8. En troisième lieu, toutefois, pour établir que la décision contestée était légale, le ministre fait valoir un nouveau motif, selon lequel eu égard à ses antécédents judiciaires, M. B représente une menace à l'ordre public.

9. L 'administration peut, en première instance comme en appel, faire valoir devant le juge de l'excès de pouvoir que la décision dont l'annulation est demandée est légalement justifiée par un motif, de droit ou de fait, autre que celui initialement indiqué, mais également fondé sur la situation existant à la date de cette décision. Il appartient alors au juge, après avoir mis à même l'auteur du recours de présenter ses observations sur la substitution ainsi sollicitée, de rechercher si un tel motif est de nature à fonder légalement la décision, puis d'apprécier s'il résulte de l'instruction que l'administration aurait pris la même décision si elle s'était fondée initialement sur ce motif.

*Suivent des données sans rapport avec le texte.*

Lemma skip_ws_spaces n c r :
  is_ws c = false -> skip_ws (repeat SPACE n ++ c :: r) = c :: r.
Proof.
  intros H. induction n as [|n IH]; cbn [repeat app].
  - now apply skip_ws_head.
  - cbn [skip_ws]. change (is_ws SPACE) with true. exact IH.
Qed.

Lemma skip_ws_newline_indent k c r :
  is_ws c = false -> skip_ws (newline_indent k ++ c :: r) = c :: r.
Proof.
  intros H. unfold newline_indent. cbn [app skip_ws].
  change (is_ws NEWLINE) with true. now apply skip_ws_spaces.
Qed.

(** [scan_once] and its two loops, as equations. *)
Lemma scan_once_quote f r :
  scan_once (S f) (QUOTE :: r) = ' (t, rest) <- scanstring r ;; Ok (PStr t, rest).
Proof. reflexivity. Qed.

Lemma scan_once_lbracket f r :
  scan_once (S f) (LBRACKET :: r) =
  match skip_ws r with
  | c' :: r' =>
      if c' =? RBRACKET then Ok (PList [], r')
      else ' (values, rest) <- array_items f (c' :: r') ;; Ok (PList values, rest)
  | [] => Raise JSONDecodeError
  end.
Proof. reflexivity. Qed.

Lemma scan_once_lbrace f r :
  scan_once (S f) (LBRACE :: r) =
  match skip_ws r with
  | c' :: r' =>
      if c' =? RBRACE then Ok (PDict [], r')
      else if c' =? QUOTE then
        ' (pairs, rest) <- object_items f r' ;;
        Ok (PDict (dict_of_pairs pairs), rest)
      else Raise JSONDecodeError
  | [] => Raise JSONDecodeError
  end.
Proof. reflexivity. Qed.

Lemma array_items_eq f s :
  array_items (S f) s =
  ' (value, r) <- scan_once f s ;;
  match skip_ws r with
  | c :: r' =>
      if c =? RBRACKET then Ok ([value], r')
      else if c =? COMMA then
        ' (values, rest) <- array_items f (skip_ws r') ;;
        Ok (value :: values, rest)
      else Raise JSONDecodeError
  | [] => Raise JSONDecodeError
  end.
Proof. reflexivity. Qed.

Lemma object_items_eq f s :
  object_items (S f) s =
  ' (key, r) <- scanstring s ;;
  match skip_ws r with
  | c :: r1 =>
      if c =? COLON then
        ' (value, r2) <- scan_once f (skip_ws r1) ;;
        match skip_ws r2 with
        | c' :: r3 =>
            if c' =? RBRACE then Ok ([(key, value)], r3)
            else if c' =? COMMA then
              match skip_ws r3 with
              | q :: r4 =>
                  if q =? QUOTE then
                    ' (pairs, rest) <- object_items f r4 ;;
                    Ok ((key, value) :: pairs, rest)
                  else Raise JSONDecodeError
              | [] => Raise JSONDecodeError
              end
            else Raise JSONDecodeError
        | [] => Raise JSONDecodeError
        end
      else Raise JSONDecodeError
  | [] => Raise JSONDecodeError
  end.
Proof. reflexivity. Qed.

Lemma startswith_head_neq x a c r :
  x <> c -> startswith (x :: a) (c :: r) = false.
Proof. intros H. cbn [startswith]. apply N.eqb_neq in H. now rewrite H. Qed.

Lemma scan_once_number f c r :
  number_start c = true ->
  scan_once (S f) (c :: r) =
  match scan_number (c :: r) with
  | Some res => Ok res
  | None =>
      if startswith (lit "-Infinity") (c :: r)
      then Ok (PFloat (lit "-Infinity"), skipn 9 (c :: r))
      else Raise JSONDecodeError
  end.
Proof.
  intros H. unfold number_start, is_digit in H.
  rewrite orb_true_iff, andb_true_iff, !N.leb_le, N.eqb_eq in H.
  unfold MINUS in H.
  cbn [scan_once].
  assert (T : forall k, k < 45 \/ 57 < k -> (c =? k) = false)
    by (intros k Hk; apply N.eqb_neq; lia).
  unfold QUOTE, LBRACE, LBRACKET.
  rewrite !T by lia.
  change (lit "null") with [110; 117; 108; 108].
  change (lit "true") with [116; 114; 117; 101].
  change (lit "false") with [102; 97; 108; 115; 101].
  change (lit "NaN") with [78; 97; 78].
  change (lit "Infinity") with [73; 110; 102; 105; 110; 105; 116; 121].
  rewrite !startswith_head_neq by lia.
  reflexivity.
Qed.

Dans l'affirmative il peut procéder à la substitution demandée, sous réserve toutefois qu'elle ne prive pas le requérant d'une garantie procédurale liée au motif substitué.

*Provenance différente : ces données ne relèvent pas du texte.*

(** * ASF download integrity checker: a shallow embedding of [main.py]

    The checker walks a project's distribution tree, verifies every
    artefact with a known extension against its checksum side files
    and its detached signature, and collects the error lines per file
    path.  This development embeds [verify_checksum], [push_error],
    [verify_files], [load_keys] and the scan loop of [main] as Rocq
    functions and proves properties of them.

    Conventions of the embedding:
    - paths, file names, algorithm names and error lines are [string]s:
      sequences of bytes, the UTF-8 form of the Python [str]; the
      operations applied to them (concatenation, splitting at a dot or
      a slash, comparison) read the same on both forms;
    - the content of a file is a [string] of bytes; the text that
      [open(..., "r").read()] makes of it is a list of Unicode code
      points, obtained with the codec of the locale, and whitespace in
      it is that of [str.isspace] on all of Unicode;
    - the text values of the GnuPG wrapper, which decodes the output of
      the tool as Latin-1, are [string]s with one byte per code point;
    - the file system is a finite map from paths to nodes, and
      [os.walk] is an oracle of the world (directory enumeration is a
      collaborator of the checker);
    - [hashlib] and the GnuPG tool chain are parameters of the
      development;
    - the exceptions a statement can raise are values of [exn], and
      code runs in the error monad [res]. *)

From Stdlib Require Import ZArith QArith String Ascii List Lia.
From stdpp Require Import base option gmap strings list.

Open Scope string_scope.
Open Scope list_scope.

(** ** Exceptions and the error monad *)

Inductive exn :=
  | FileNotFoundError
  | IsADirectoryError
  | ValueError
  | TypeError
  | IndexError
  | UnboundLocalError
  | AssertionError
  | PermissionError
  | UnicodeDecodeError.

Inductive res (A : Type) :=
  | Ok (a : A)
  | Raise (e : exn).
Arguments Ok {A} a.
Arguments Raise {A} e.

#[global] Instance res_bind : MBind res := fun A B k r =>
  match r with
  | Ok a => k a
  | Raise e => Raise e
  end.

(** ** Python string operations used by the checker *)

Module Py.

(** [str.isspace] on the code points below 256, one byte each: TAB,
    LF, VT, FF, CR, FS, GS, RS, US, the space character, NEL (133) and
    the no-break space (160).  This is the whitespace that [int] strips
    from the text values of the GnuPG wrapper. *)
Definition isspace (c : ascii) : bool :=
  let n := nat_of_ascii c in
  ((9 <=? n)%nat && (n <=? 13)%nat) || ((28 <=? n)%nat && (n <=? 32)%nat)
  || (n =? 133)%nat || (n =? 160)%nat.

(** [c in string.hexdigits], that is [0123456789abcdefABCDEF]. *)
Definition ishex (c : ascii) : bool :=
  let n := nat_of_ascii c in
  ((48 <=? n)%nat && (n <=? 57)%nat)
  || ((97 <=? n)%nat && (n <=? 102)%nat)
  || ((65 <=? n)%nat && (n <=? 70)%nat).

Fixpoint all (p : ascii -> bool) (s : string) : bool :=
  match s with
  | EmptyString => true
  | String c s' => p c && all p s'
  end.

Fixpoint contains (c : ascii) (s : string) : bool :=
  match s with
  | EmptyString => false
  | String d s' => if Ascii.eqb d c then true else contains c s'
  end.

Fixpoint lstrip (s : string) : string :=
  match s with
  | EmptyString => EmptyString
  | String c s' => if isspace c then lstrip s' else s
  end.

Fixpoint rstrip (s : string) : string :=
  match s with
  | EmptyString => EmptyString
  | String c s' =>
      match rstrip s' with
      | EmptyString => if isspace c then EmptyString else String c EmptyString
      | t => String c t
      end
  end.

Definition strip (s : string) : string := rstrip (lstrip s).

(** [s.split(sep)] for a one-character separator: the result is never
    empty, and adjacent separators delimit empty strings. *)
Fixpoint split (sep : ascii) (s : string) : list string :=
  match s with
  | EmptyString => [EmptyString]
  | String c s' =>
      if Ascii.eqb c sep then EmptyString :: split sep s'
      else match split sep s' with
           | t :: ts => String c t :: ts
           | [] => [String c EmptyString]
           end
  end.

(** ["".join(l)] *)
Definition join (l : list string) : string :=
  fold_right String.append EmptyString l.

Definition lower_char (c : ascii) : ascii :=
  let n := nat_of_ascii c in
  if (65 <=? n)%nat && (n <=? 90)%nat then ascii_of_nat (n + 32) else c.

Fixpoint lower (s : string) : string :=
  match s with
  | EmptyString => EmptyString
  | String c s' => String (lower_char c) (lower s')
  end.

(** [l[-1]] on a list that is never empty ([split] returns at least
    one string). *)
Definition last_item (l : list string) : string := List.last l EmptyString.

(** [s.endswith(c)] for a one-character suffix. *)
Fixpoint endswith (c : ascii) (s : string) : bool :=
  match s with
  | EmptyString => false
  | String d EmptyString => Ascii.eqb d c
  | String _ s' => endswith c s'
  end.

(** [sorted(l)] on strings: code-point order, which is the byte order
    of the UTF-8 form. *)
Fixpoint insert_sorted (x : string) (l : list string) : list string :=
  match l with
  | [] => [x]
  | y :: l' => if String.leb x y then x :: l else y :: insert_sorted x l'
  end.

Definition sorted (l : list string) : list string :=
  fold_right insert_sorted [] l.

(** [hexdigest()]: two lower-case hexadecimal digits for each byte. *)
Definition hex_char (n : nat) : ascii :=
  if (n <? 10)%nat then ascii_of_nat (48 + n) else ascii_of_nat (87 + n).

Fixpoint hexlify (s : string) : string :=
  match s with
  | EmptyString => EmptyString
  | String c s' =>
      let n := nat_of_ascii c in
      String (hex_char (n / 16)) (String (hex_char (n mod 16)) (hexlify s'))
  end.

(** Values that reach [int(...)]: the GnuPG wrapper reports time stamps
    as text, possibly empty, or leaves them unset. *)
Inductive value :=
  | PNone
  | PStr (s : string)
  | PInt (z : Z).

(** A decimal digit: below code point 256 these are [0] to [9] only. *)
Definition digit_of (c : ascii) : option Z :=
  let n := nat_of_ascii c in
  if (48 <=? n)%nat && (n <=? 57)%nat then Some (Z.of_nat (n - 48)) else None.

(** Decimal digits, with single underscores allowed between digits. *)
Fixpoint digits_go (acc : Z) (after_digit : bool) (s : string) : option Z :=
  match s with
  | EmptyString => if after_digit then Some acc else None
  | String c s' =>
      match digit_of c with
      | Some d => digits_go (10 * acc + d)%Z true s'
      | None =>
          if Ascii.eqb c "_" && after_digit then digits_go acc false s'
          else None
      end
  end.

Definition int_of_str (s : string) : option Z :=
  match strip s with
  | String "+" r => digits_go 0 false r
  | String "-" r => Z.opp <$> digits_go 0 false r
  | t => digits_go 0 false t
  end.

(** [int(v)] *)
Definition int (v : value) : res Z :=
  match v with
  | PNone => Raise TypeError
  | PInt z => Ok z
  | PStr s =>
      match int_of_str s with
      | Some z => Ok z
      | None => Raise ValueError
      end
  end.

(** [f"{v}"] for an optional string: [None] prints as its name. *)
Definition fmt (v : option string) : string :=
  match v with
  | Some s => s
  | None => "None"
  end.

End Py.

(** ** Text: the [str] that reading a file in text mode gives *)

Module Uni.

(** [str.isspace] for one character, by code point: TAB to CR, FS to
    US, the space character, NEL, the no-break space, the Ogham space
    mark, EN QUAD to HAIR SPACE, the line and paragraph separators, the
    narrow no-break space, the medium mathematical space and the
    ideographic space. *)
Definition isspace (c : N) : bool :=
  ((9 <=? c) && (c <=? 13) || (28 <=? c) && (c <=? 32)
   || (c =? 133) || (c =? 160) || (c =? 5760)
   || (8192 <=? c) && (c <=? 8202)
   || (c =? 8232) || (c =? 8233) || (c =? 8239) || (c =? 8287)
   || (c =? 12288))%N.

10. Il ressort des pièces du dossier que M. B a été condamné, le 10 février 2020, à une peine de 3 mois d'emprisonnement avec sursis pour des faits de conduite d'un véhicule sans être titulaire du permis correspondant et en faisant usage d'un permis de conduire faux ou falsifié commis le 9 août 2019. Eu égard toutefois au caractère isolé de l'infraction commise, M. B ne peut être regardé comme présentant une menace pour l'ordre public. Il s'ensuit que la substitution de motif présentée par le ministre ne peut être accueillie.

11. Il résulte de tout ce qui précède que le ministre de l'intérieur n'est pas fondé à soutenir que c'est à tort que, par le jugement attaqué, le tribunal administratif de Nantes a annulé la décision implicite née le 25 septembre 2022 de la commission de recours et lui a enjoint de délivrer à M. B le visa sollicité, dans le délai de deux mois suivant la notification du jugement.

DÉCIDE :

Article 1er : La requête du ministre de l'intérieur et des outre-mer est rejetée.

Article 2 : Le présent arrêt sera notifié au ministre d'Etat, ministre de l'intérieur et à M. C B.

Délibéré après l'audience du 14 janvier 2025, à laquelle siégeaient :

- Mme Buffet, présidente de chambre,

- Mme Montes-Derouet, présidente-assesseure,

- M. Dias, premier conseiller.

Rendu public par mise à disposition au greffe le 31 janvier 2025.

La rapporteure,

I. MONTES-DEROUETLa présidente,

C. BUFFET

La greffière,

A. MARCHAND

La République mande et ordonne au ministre d'Etat, ministre de l'intérieur en ce qui le concerne, et à tous commissaires de justice à ce requis en ce qui concerne les voies de droit commun contre les parties privées, de pourvoir à l'exécution de la présente décision.